Rejecting confessional rule
The youth leading the revolution find themselves pulled between various forces, including representatives of the confessional opposition parties, the largest parties in the country, and themselves part of the ancien regime: Sadiq al-Mahdi's National Umma Party, and al-Mirghani's Democratic Unionist Party, both of which represent the lineal successors of previously overthrown regimes.
Several large groups amongst the youth of the revolutionary movement see these two confessional forces as partly responsible for the country’s ongoing ruin and backwardness – hence the categorical rejection of al-Mahdi's call for 'soft landing' rather than an overthrow of the regime.  The presence of the sons of al-Mahdi and al-Mirghani's sons in high government offices, assisting President Omar al-Bashir, is seen as unholy alliance, and a betrayal of popular ambitions to change the regime.

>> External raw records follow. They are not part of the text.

(* ===== verification/Config.v ===== *)
(** * Server configuration (crates/cherenkov-server/src/config.rs)

    The configuration tree with its defaults and the one check it does itself.
    Reading YAML and the environment is the crate figment's.  Addresses and paths
    are their text; a [BTreeMap] is its entries in the order of iteration. *)
From S2P Require Import Prelude SchemaRegistry.

Abbreviation BTreeMap := (λ A : Type, list (string * A)).

(** ** Transports *)

Record SseConfig : Type := mk_SseConfig { sse_listen : string; sse_path_prefix : string }.
Definition SseConfig_default : SseConfig := mk_SseConfig "127.0.0.1:7100" "/sse/v1".

Record WsConfig : Type := mk_WsConfig {
  ws_listen : string;
  ws_path : string;
  ws_outbox_capacity : N;
}.
Definition WsConfig_default : WsConfig := mk_WsConfig "127.0.0.1:7000" "/connect/v1" 1024.

Record TransportConfig : Type := mk_TransportConfig { tc_ws : WsConfig; tc_sse : option SseConfig }.
Definition TransportConfig_default : TransportConfig := mk_TransportConfig WsConfig_default None.

(** ** Broker *)

Inductive BrokerBackend : Type := Memory | Redis | Nats.

Record BrokerConfig : Type := mk_BrokerConfig {
  backend : BrokerBackend;
  broker_capacity : N;
  redis_url : option string;
  nats_url : option string;
}.
Definition BrokerConfig_default : BrokerConfig := mk_BrokerConfig Memory 1024 None None.

(** ** Admin, pub/sub, logging *)

Record AdminConfig : Type := mk_AdminConfig {
  admin_listen : string;
  enabled : bool;
  auth_token : option string;
}.
Definition AdminConfig_default : AdminConfig := mk_AdminConfig "127.0.0.1:7200" false None.

Record ChannelPubSubConfig : Type := mk_ChannelPubSubConfig {
  cfg_history_size : N;
  history_ttl_seconds : N;
}.
Definition ChannelPubSubConfig_default : ChannelPubSubConfig := mk_ChannelPubSubConfig 256 300.

(** [Duration::from_secs], in nanoseconds. *)
Definition history_ttl (self : ChannelPubSubConfig) : N :=
  (self.(history_ttl_seconds) * 1000000000)%N.

Inductive LogFormat : Type := LogJson | LogPretty.
Record LogConfig : Type := mk_LogConfig { level : string; format : LogFormat }.
Definition LogConfig_default : LogConfig := mk_LogConfig "info" LogPretty.

(** ** Channel kinds, authentication, ACL *)

Inductive ChannelKindName : Type := KindPubsub | KindCrdtYjs | KindCrdtAutomerge.
Definition ChannelKindsConfig : Type := BTreeMap ChannelKindName.

Record AuthConfig : Type := mk_AuthConfig {
  hmac_secret : string;
  cfg_audiences : list string;
  cfg_issuer : option string;
}.
Definition AuthConfig_default : AuthConfig := mk_AuthConfig "" [] None.

Inductive AclEffectConfig : Type := CfgAllow | CfgDeny.
Inductive AclActionConfig : Type := CfgSubscribe | CfgPublish | CfgAny.

Record AclRuleConfig : Type := mk_AclRuleConfig {
  arc_effect : AclEffectConfig;
  arc_channel : string;
  arc_subject : option string;
  arc_action : AclActionConfig;
}.

Record AclConfig : Type := mk_AclConfig { acl_rules : list AclRuleConfig; cfg_default_allow : bool }.
Definition AclConfig_default : AclConfig := mk_AclConfig [] false.

(** ** Schemas *)

Section config.
Context `{J : JsonEngine}.

Inductive SchemaKind : Type := JsonSchema.

Record NamespaceConfig : Type := mk_NamespaceConfig {
  nc_kind : SchemaKind;
  nc_schema : option Value;
  nc_schema_path : option string;
}.
Definition NamespaceConfig_default : NamespaceConfig := mk_NamespaceConfig JsonSchema None None.

Definition validate_schema_source (self : NamespaceConfig) : result string unit :=
  match self.(nc_schema), self.(nc_schema_path) with
  | None, None => Err "one of `schema` or `schema_path` must be set"
  | Some _, Some _ => Err "`schema` and `schema_path` are mutually exclusive"
  | _, _ => Ok ()
  end.

Definition NamespacesConfig : Type := BTreeMap NamespaceConfig.

Record ServerConfig : Type := mk_ServerConfig {
  sc_transport : TransportConfig;
  sc_broker : BrokerConfig;
  sc_channel_pubsub : ChannelPubSubConfig;
  sc_namespaces : NamespacesConfig;
  sc_auth : option AuthConfig;
  sc_acl : option AclConfig;
  sc_channel_kinds : ChannelKindsConfig;
  sc_admin : AdminConfig;
  sc_log : LogConfig;
}.
Definition ServerConfig_default : ServerConfig :=
  mk_ServerConfig TransportConfig_default BrokerConfig_default ChannelPubSubConfig_default []
    None None [] AdminConfig_default LogConfig_default.

(** The check is "exactly one source". *)
Lemma validate_schema_source_Ok c :
  is_ok (validate_schema_source c) = true ↔
    (∃ v, c.(nc_schema) = Some v ∧ c.(nc_schema_path) = None) ∨
    (∃ p, c.(nc_schema) = None ∧ c.(nc_schema_path) = Some p).
Proof.
  unfold validate_schema_source. destruct (nc_schema c), (nc_schema_path c); naive_solver.
Qed.
End config.

(** The repository's test of the check. *)
Example namespace_validate_schema_source `{J : JsonEngine} (v : Value) :
  validate_schema_source NamespaceConfig_default
  = Err "one of `schema` or `schema_path` must be set" ∧
  validate_schema_source (mk_NamespaceConfig JsonSchema (Some v) None) = Ok () ∧
  validate_schema_source (mk_NamespaceConfig JsonSchema (Some v) (Some "/dev/null"))
  = Err "`schema` and `schema_path` are mutually exclusive" ∧
  validate_schema_source (mk_NamespaceConfig JsonSchema None (Some "/dev/null")) = Ok ().
Proof. done. Qed.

The youth see in the agendas of both these parties and the Islamic movement an implicit agreement to oppose emancipation, progress, and modernisation.
Moreover, the chants and the cries of the masses, and the slogans shared in social media, echo the the literature of the Sudanese Communist Party (SCP), which has always remained opposed to al-Bashir's regime. This is what makes the two confessionalist parties suspicious of the current movement, adverse to lending it their support, despite the presence and the participation of their membership in it.

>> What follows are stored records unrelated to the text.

(* ===== verification/Security.v ===== *)
(** * Access control of the configured server

    What Access.v traces back to the authenticator and the ACL of a hub is traced
    further, for the hub [build_hub] boots (crates/cherenkov-server/src/app.rs), to
    the [auth], [acl] and [namespaces] sections of the configuration. *)
From S2P Require Import Prelude Protocol Traits PubSub MemoryBroker Remote Crdt NamespaceAcl.
From S2P Require Import ProtoWire SchemaRegistry Jwt Session Hub HubReach Access Config App AppProps.

(** ** The server *)

Section server.
Context {X : Type} `{F : !Fred X} `{AN : !AsyncNats X} `{C : ProstCodec} `{B : Broadcast}.
Context `{Y : YrsLib} `{A : AutomergeLib} `{J : JwtLib} `{G : GlobEngine} `{JS : JsonEngine}.
Context `{NO : Notifier} `{M : Mpsc}.
Variable read_file : string → result string Bytes.
Implicit Types (st : @HubSt (AppW (X:=X)) AppStream NO M).

(** A booted hub asks the pieces the configuration describes. *)
Lemma build_hub_parts config x hub x' :
  build_hub read_file config x = (Ok hub, x') →
  ∃ v a acl, build_schema_registry read_file config.(sc_namespaces) = Ok v ∧
    build_authenticator config.(sc_auth) = Ok a ∧ build_acl config.(sc_acl) = Ok acl ∧
    hub.(validator) = json_schema_registry v ∧ hub.(authenticator) = a ∧ hub.(Hub.acl) = acl.
Proof.
  intros H. unfold build_hub in H. io_step H. clear Hio.
  unfold io_of_result in H.
  io_step H. injection Hio as Hv ->. io_step H. injection Hio as Ha ->.
  io_step H. injection Hio as Hacl ->. rename a0 into v, a1 into au, a2 into ac.
  exists v, au, ac. do 3 (split; [done|]). revert H.
  match goal with |- context [foldl _ ?b ?l] => destruct (namespace_kinds_fold l b)
    as (Hk1 & Hk2 & Hk3 & Hk4 & Hk5 & Hk6); set (b1 := foldl _ b l) in * end.
  unfold Hub.build. rewrite Hk1, Hk2, Hk3, Hk4, Hk5, Hk6. simpl. intros H.
  by injection H as <- _.
Qed.

(** What the [auth] section demands of a token at time [now]: an HMAC of the secret
    with SHA-256, an expiry at most a minute ago, and, of the audiences and issuers
    the token names, if it names any, one of those configured, if any are. *)
Definition token_valid `{L : !JwtLibLaws J} (a : AuthConfig) (now : N) (token : string)
    (cl : SessionClaims) : Prop :=
  a.(hmac_secret) ≠ "" ∧ ∃ t, parse_token token = Some t ∧
    t.(tok_alg) = HS256 ∧
    t.(tok_signature) = mac HS256 (bytes_of_string a.(hmac_secret)) t.(tok_message) ∧
    (∃ e, t.(tok_exp) = Some e ∧ (now ≤ e + 60)%N) ∧
    (∀ l, t.(tok_aud) = Some l → a.(cfg_audiences) ≠ [] → ∃ x, x ∈ l ∧ x ∈ a.(cfg_audiences)) ∧
    (∀ l i, t.(tok_iss) = Some l → a.(cfg_issuer) = Some i → i ∈ l) ∧
    cl = mk_SessionClaims t.(tok_claims).(sub) t.(tok_claims).(cc_permissions) t.(tok_claims).(exp).

Lemma jwt_configured_fields (a : AuthConfig) :
  let b := jwt_configured a in
  secret b = Some (bytes_of_string a.(hmac_secret)) ∧ builder_algorithm b = Hs256 ∧
  audiences b = a.(cfg_audiences) ∧ issuer b = a.(cfg_issuer).
Proof.
  assert (Hf : ∀ l b, let b' := foldl with_audience b l in secret b' = secret b ∧
    builder_algorithm b' = builder_algorithm b ∧ audiences b' = audiences b ++ l ∧
    issuer b' = issuer b).
  { induction l as [|x l IH]; intros b; simpl; [by rewrite app_nil_r|].
    destruct (IH (with_audience b x)) as (-> & -> & -> & ->). simpl. by rewrite <-app_assoc. }
  unfold jwt_configured.
  destruct (Hf a.(cfg_audiences) (with_hmac_secret jwt_builder (bytes_of_string a.(hmac_secret))))
    as (H1 & H2 & H3 & H4). by destruct (cfg_issuer a) as [i|].
Qed.

(** The authenticator of the [auth] section accepts exactly the valid tokens. *)
Lemma configured_authenticate `{L : !JwtLibLaws J} a auth token (w : AppW (X:=X)) cl :
  build_authenticator (Some a) = Ok auth →
  (authenticate auth token w).1 = Ok cl ↔ token_valid a (aw_clock w) token cl.
Proof.
  simpl. case_decide as Hs; [done|]. destruct (jwt_configured_fields a) as (H1 & H2 & H3 & H4).
  destruct (jwt_build (jwt_configured a)) as [j|] eqn:Ej; [|done]. intros [= <-].
  pose proof (jwt_accepts aw_clock _ _ token w Ej) as H.
  destruct (authenticate _ _ _) as [r w']. destruct H as (_ & H & _). simpl. rewrite H.
  unfold token_meets, token_valid. rewrite H1, H2, H3, H4. simpl. split.
  - intros (t & Ht & ((s & [= <-] & Hsig) & Ha & He & Hau & Hi) & ->). rewrite Ha in Hsig.
    split; [done|]. by exists t.
  - intros (_ & t & Ht & Ha & Hsig & He & Hau & Hi & ->). exists t. rewrite Ha.
    split; [done|]. split; [|done]. by split; [eauto|].
Qed.

Lemma configured_token `{L : !JwtLibLaws J} a auth token (w w' : AppW (X:=X)) cl :
  build_authenticator (Some a) = Ok auth → authenticate auth token w = (Ok cl, w') →
  token_valid a (aw_clock w) token cl.
Proof. intros Ha H. eapply configured_authenticate; [exact Ha|]. by rewrite H. Qed.

(** Whatever audiences and issuer are configured, a token that names neither is
    accepted: [build] of jwt.rs sets what the claims must match and does not make
    them required.  So is one that expired a minute ago. *)
Theorem unnamed_audience_accepted `{L : !JwtLibLaws J} a auth token t (w : AppW (X:=X)) e
    (Hbuild : build_authenticator (Some a) = Ok auth) (Ht : parse_token token = Some t)
    (Halg : t.(tok_alg) = HS256)
    (Hsig : t.(tok_signature) = mac HS256 (bytes_of_string a.(hmac_secret)) t.(tok_message))
    (Hexp : t.(tok_exp) = Some e) (Hnow : (aw_clock w ≤ e + 60)%N)
    (Haud : t.(tok_aud) = None) (Hiss : t.(tok_iss) = None) :
  (authenticate auth token w).1
  = Ok (mk_SessionClaims t.(tok_claims).(sub) t.(tok_claims).(cc_permissions) t.(tok_claims).(exp)).
Proof.
  apply (configured_authenticate a); [done|]. split.
  { intros Hs. simpl in Hbuild. by rewrite decide_True in Hbuild. }
  exists t. rewrite Haud, Hiss. split_and!; eauto; done.
Qed.

Lemma configured_check ac acl cl action ch (w w' : AppW (X:=X)) :
  build_acl (Some ac) = Ok acl → check acl cl action ch w = (Ok Allow, w') →
  config_decision ac cl action ch = Allow.
Proof.
  simpl. pose proof (add_rules_spec ac.(acl_rules)
    (set_default_allow NamespaceAcl.builder ac.(cfg_default_allow))) as H.
  destruct (add_rules _ _) as [b|e]; simpl; [|done]. destruct H as (_ & Hd & rs & Hrs & Hc).
  intros [= <-]. simpl. unfold namespace_check. simpl.
  rewrite Hrs, Hd, (check_rules_config (acl_rules ac)) by done. destruct ac. by intros [= ->].
Qed.

Lemma configured_validate nss reg ch data (w w' : AppW (X:=X)) :
  build_schema_registry read_file nss = Ok reg →
  validate (json_schema_registry reg) ch data w = (Ok (), w') →
  ∃ l, mapM (resolve read_file) nss = Some l ∧
    conforms (last_schema l (SchemaRegistry.namespace_of ch)) data.
Proof.
  unfold build_schema_registry. pose proof (add_namespaces_spec read_file nss builder_new) as H.
  destruct (mapM _ nss) as [l|].
  - destruct H as (b & -> & Hb). cbn [result_bind]. intros [= <-] Hv. exists l. split; [done|].
    apply (registry_validate_conforms l b ch data Hb). by injection Hv.
  - destruct H as (msg & -> & _). done.
Qed.

End server.

(** ** Witness: alice subscribes on the server of [sample_config] *)

Section witnesses.
#[local] Existing Instances QueueFred QueueNats QueueBroadcast ListYrs ListAutomerge PlainJwt
  StarGlob LengthJson CountNotifier QueueMpsc.

Definition alice_steps (hub : @Hub (AppW (X:=Queues)) AppStream) :
    @HubSt AppW AppStream CountNotifier QueueMpsc :=
  let st := hub_init sample_memory in
  let st := mk_HubSt st.(core) {[0%N := ([], false)]} st.(world) in
  let st := (open_session hub 0 st).2 in
  let st := (handle_connect hub 0 1 "alice;chat;idp:k" st).2 in
  (handle_subscribe hub 0 2 "rooms.a" 0 st).2.

Lemma alice_steps_reach hub : rtc (hub_step hub) (hub_init sample_memory) (alice_steps hub).
Proof.
  unfold alice_steps. eapply rtc_r; [|apply step_subscribe].
  eapply rtc_r; [|apply step_connect].
  eapply rtc_r; [|apply step_open; vm_compute; reflexivity].
  eapply rtc_r; [apply rtc_refl|apply step_env].
Qed.
End witnesses.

The youth’s dream of change, and their seemingly spontaneous use of slogans of poets and intellectuals associated with the SCP and previous street movements – amongst them, Mahjoub Sharif and Mohammed al-Hasan Salim (known popularly as “Humaid”) — put them on the same historical path of party.

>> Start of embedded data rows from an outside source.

Lemma render_texts (namespaces : list (string * Value)) :
  ∃ texts,
    Forall2 (λ e t, ∀ fuel, value_size e.2 < fuel → ts_type fuel e.2 = Some t)
      namespaces texts ∧
    ∀ fuel, Forall (λ e, value_size e.2 < fuel) namespaces →
      render fuel namespaces
      = Some (PRELUDE +:+ newline
              +:+ foldr (λ e s, namespace_block e.1.1 e.2 +:+ s) "" (zip namespaces texts)).
Proof.
  assert (∃ texts, Forall2 (λ e t, ∀ fuel, value_size e.2 < fuel → ts_type fuel e.2 = Some t)
            namespaces texts) as [texts Htexts].
  { induction namespaces as [|[name s] namespaces [texts IH]]; [by exists []|].
    destruct (ts_type_fuel s (S (value_size s)) (S (value_size s))) as (t & Ht & _); [lia..|].
    exists (t :: texts). constructor; [|done]. simpl. intros fuel Hf.
    destruct (ts_type_fuel s fuel (S (value_size s))) as (t' & ? & ?); [lia..|]. congruence. }
  exists texts. split; [done|]. intros fuel Hf. unfold render.
  rewrite (render_loop_spec _ _ _ texts); [by rewrite <- string_app_assoc|].
  induction Htexts; decompose_Forall_hyps; constructor; auto.
Qed.

(** C24: the generator terminates on every configuration: each schema has a type that
    every fuel above the schema's size computes, and the module is, for every
    sufficient fuel, the prelude followed by one block per namespace, in order,
    that declares this type. *)
Theorem render_terminates (namespaces : list (string * Value)) :
  ∃ texts,
    Forall2 (λ e t, ∀ fuel, value_size e.2 < fuel → ts_type fuel e.2 = Some t)
      namespaces texts ∧
    ∀ fuel, Forall (λ e, value_size e.2 < fuel) namespaces →
      render fuel namespaces
      = Some (PRELUDE +:+ newline
              +:+ foldr (λ e s, namespace_block e.1.1 e.2 +:+ s) "" (zip namespaces texts)).
Proof. apply render_texts. Qed.
End terminates.

(** ** What the server lets through *)

Section published.
Context `{A : JsonAccess} {SL : JsonSchemaLaws A}.

(** C17: let the server's registry be built from the same namespaces the generator
    reads.  A payload the registry accepts on a channel, when parsed, inhabits
    the TypeScript type emitted for the schema of the channel's namespace; and
    where the property names are identifiers the emitted text parses to that
    type.  The schema has neither [$ref] nor [prefixItems]. *)
Theorem accepted_payload_has_emitted_type
    (namespaces : list (string * Value)) (b : JsonSchemaRegistryBuilder) (channel : string)
    (data : Bytes) (schema x : Value) (fuel : nat) (text : string)
    (Hb : with_namespaces builder_new namespaces = Ok b)
    (Hschema : last_schema namespaces (namespace_of channel) = Some schema)
    (Hplain : plain_schema schema)
    (Hok : registry_validate (build b) channel data = Ok ())
    (Hx : from_slice data = Ok x)
    (Htext : ts_type fuel schema = Some text) :
  ∃ t, text = show_ts t ∧ inhabits t x ∧ (ident_schema schema → parse_ts text = Some t).
Proof.
  apply (registry_validate_conforms namespaces) in Hok; [|done]. rewrite Hschema in Hok.
  destruct Hok as (v & x' & u & Hv & Hx' & Hvx). assert (x' = x) as -> by congruence.
  destruct (ts_type_sound fuel schema schema text Hplain Htext) as (t & -> & [Ht Hk] & _).
  exists t. split_and!; [done| |].
  - apply Ht. by eapply validate_valid.
  - intros Hid. by apply parse_ts_show, Hk.
Qed.
End published.

(** ** A concrete configuration *)

(** No object of the tree has one of the two keywords. *)
Fixpoint json_plain (j : Json) : bool :=
  match j with
  | JObj m => forallb (λ e, negb (bool_decide (e.1 = "$ref" ∨ e.1 = "prefixItems"))
                            && json_plain e.2) m
  | JArr l => forallb json_plain l
  | _ => true
  end.

Lemma json_plain_get j k c :
  json_plain j = true → json_get j k = Some c →
  k ≠ "$ref" ∧ k ≠ "prefixItems" ∧ json_plain c = true.
Proof.
  intros Hj (m & -> & Hk)%json_get_member. cbn [json_plain] in Hj.
  rewrite forallb_forall in Hj. specialize (Hj (k, c) (proj1 (list_elem_of_In _ _) Hk)).
  apply andb_true_iff in Hj as [Hn Hc]. rewrite negb_true_iff, bool_decide_eq_false in Hn.
  naive_solver.
Qed.

Lemma json_plain_schema (s : Json) :
  json_plain s = true → plain_schema (A:=TreeAccess) s.
Proof.
  intros Hs t Ht. assert (json_plain t = true) as Hp.
  { induction Ht as [|t i _ IH Hi|t ps m k p _ IH Hps Hm Hk]; [done| |].
    - by apply (json_plain_get t "items") in Hi as (_ & _ & ?).
    - apply (json_plain_get t "properties") in Hps as (_ & _ & Hps); [|done].
      destruct ps; simplify_eq/=. rewrite forallb_forall in Hps.
      specialize (Hps (k, p) (proj1 (list_elem_of_In _ _) Hk)).
      by apply andb_true_iff in Hps as [_ ?]. }
  split; apply eq_None_not_Some; intros [c Hc]; by apply json_plain_get in Hc as (? & ? & _).
Qed.

(** [{"type":"object","required":["sku"],"properties":{"qty":..,"sku":..}}] *)
Definition orders_schema : Json :=
  JObj [("type", JStr "object"); ("required", JArr [JStr "sku"]);
        ("properties", JObj [("qty", JObj [("type", JStr "integer")]);
                             ("sku", JObj [("type", JStr "string")]);
                             ("tags", JObj [("type", JStr "array");
                                            ("items", JObj [("type", JStr "string")])])])].

(** The text of a JSON document, the quotes written as apostrophes. *)
Definition json_text (s : string) : Bytes :=
  bytes_of_string (String.string_of_list_ascii
    ((λ a : ascii, if decide (a = "'"%char) then quote else a) <$> String.list_ascii_of_string s)).

Definition AsciiTables : UnicodeTables :=
  {| uni_alphanumeric _ := false; uni_uppercase c := c |}.

(** Different namespaces may get the same name, a namespace may get a name that is
    no identifier, and a property name is not quoted. *)
Example type_name_collides :
  type_name (U:=AsciiTables) "rooms.lobby" = type_name (U:=AsciiTables) "rooms-lobby" ∧
  is_ident (type_name (U:=AsciiTables) "2fa") = false ∧
  (text ← ts_type (A:=TreeAccess) 9
     (JObj [("type", JStr "object");
            ("properties", JObj [("content-type", JObj [("type", JStr "string")])])]);
   Some (text, parse_ts text))
  = Some ("{ content-type?: string }", None).
Proof. by vm_compute. Qed.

And, there is another knot that ties the youth and the Communist Party, along with other progressive forces in Sudan. It is the strong belief that the only way out of Sudan's crises is through establishing a civil state, based in the rule of law, and a respect for all races, tribes, and cultures.
A revolution seeking international solidarity
It is here that we can see what differentiates this current revolution from all previous revolutions and popular uprisings, in its social components, its goals and ambitions. A newer, more realistic vision, drawing from the surrounding world a desire for modernization and development, and a new power through easy access to information. The revolution is becoming revolution of values, as shown the youth's triumphant chants, and its reaching out to all social strata.
The mass, youthful revolution in Sudan, despite its increasing momentum, still has many battles, obstacles, and challenges on the road, from counter-revolutionary forces domestically, regionally, and perhaps internationally.
This revolution cannot though hope for much solidarity from the Arab world, and especially not from those governments who fear that such real, tangible change is contagious. It still, however, hopes for international solidarity, from those seeking peace in the post-industrial world.
The translators would like to dedicate their work to memory of Colin Barker, whose own encouragement of youth, through both his curiosity and his patience, will remain a model for socialist thought and organising.
 On the racial politics of the regime’s anti-protester rhetoric, see ‘Sudan’s traitors, saboteurs and masakeen’, from the StillSudan blog.
 On the continuities of British rule in contemporary Sudan, see Sara Mohammed’s ‘Sudan’s third uprising: is it a revolution?’ published recently by Le Monde diplomatique.
 ‘Backwardness’ is perhaps a too literal rendering of the Arabic word ‘التخلف’; ‘underdevelopment’ though is less used in Arabic than English.